AIM OF THE TASK:
From the entries below, count the lines with "List". Write only the count.

RECORDS TO PROCESS:
Definition failed_message (countryName statusText : string) : string :=
  ("Failed to fetch data for " ++ countryName ++ ": " ++ statusText)%string.

(** [body && body.timeline], or null: the timeline of a response that
    is [ok]; a response that is not only has a warning logged. *)
Definition timeline_of {Body T : Type} (timeline : Body -> option T)
    (response : Response.t (option Body)) : Promise (option T) :=
  if Response.ok response
  then await (Response.json response)
         (fun body =>
            Fulfilled match body with
                      | Some b => timeline b
                      | None => None
                      end)
  else Fulfilled None.

(** [totalVaccinatedCount]: 0, or the value of the vaccine series at
    the last of its keys. *)
Definition totalVaccinatedCount (historicalVaccineData : option JsObject)
    : option number :=
  match historicalVaccineData with
  | Some o =>
      let vaccineDates := Object_keys o in
      if (0 <? List.length vaccineDates)%nat
      then match nth_error vaccineDates (List.length vaccineDates - 1) with
           | Some k => Get o k
           | None => None
           end
      else Some zero
  | None => Some zero
  end.

Section Loader.

Variable host_parse : string -> option Z.

(** What the body of a country holds under its keys. *)
Variable Value : Type.

(** The network: what [fetch] comes to at an address, for each of the
    three kinds of body.  A body is [None] when it is null. *)
Variable fetch_country :
  string -> Promise (Response.t (option (string -> Value))).
Variable fetch_historical :
  string -> Promise (Response.t (option HistoricalBody.t)).
Variable fetch_vaccine :
  string -> Promise (Response.t (option VaccineBody.t)).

ANSWER SPACE:
2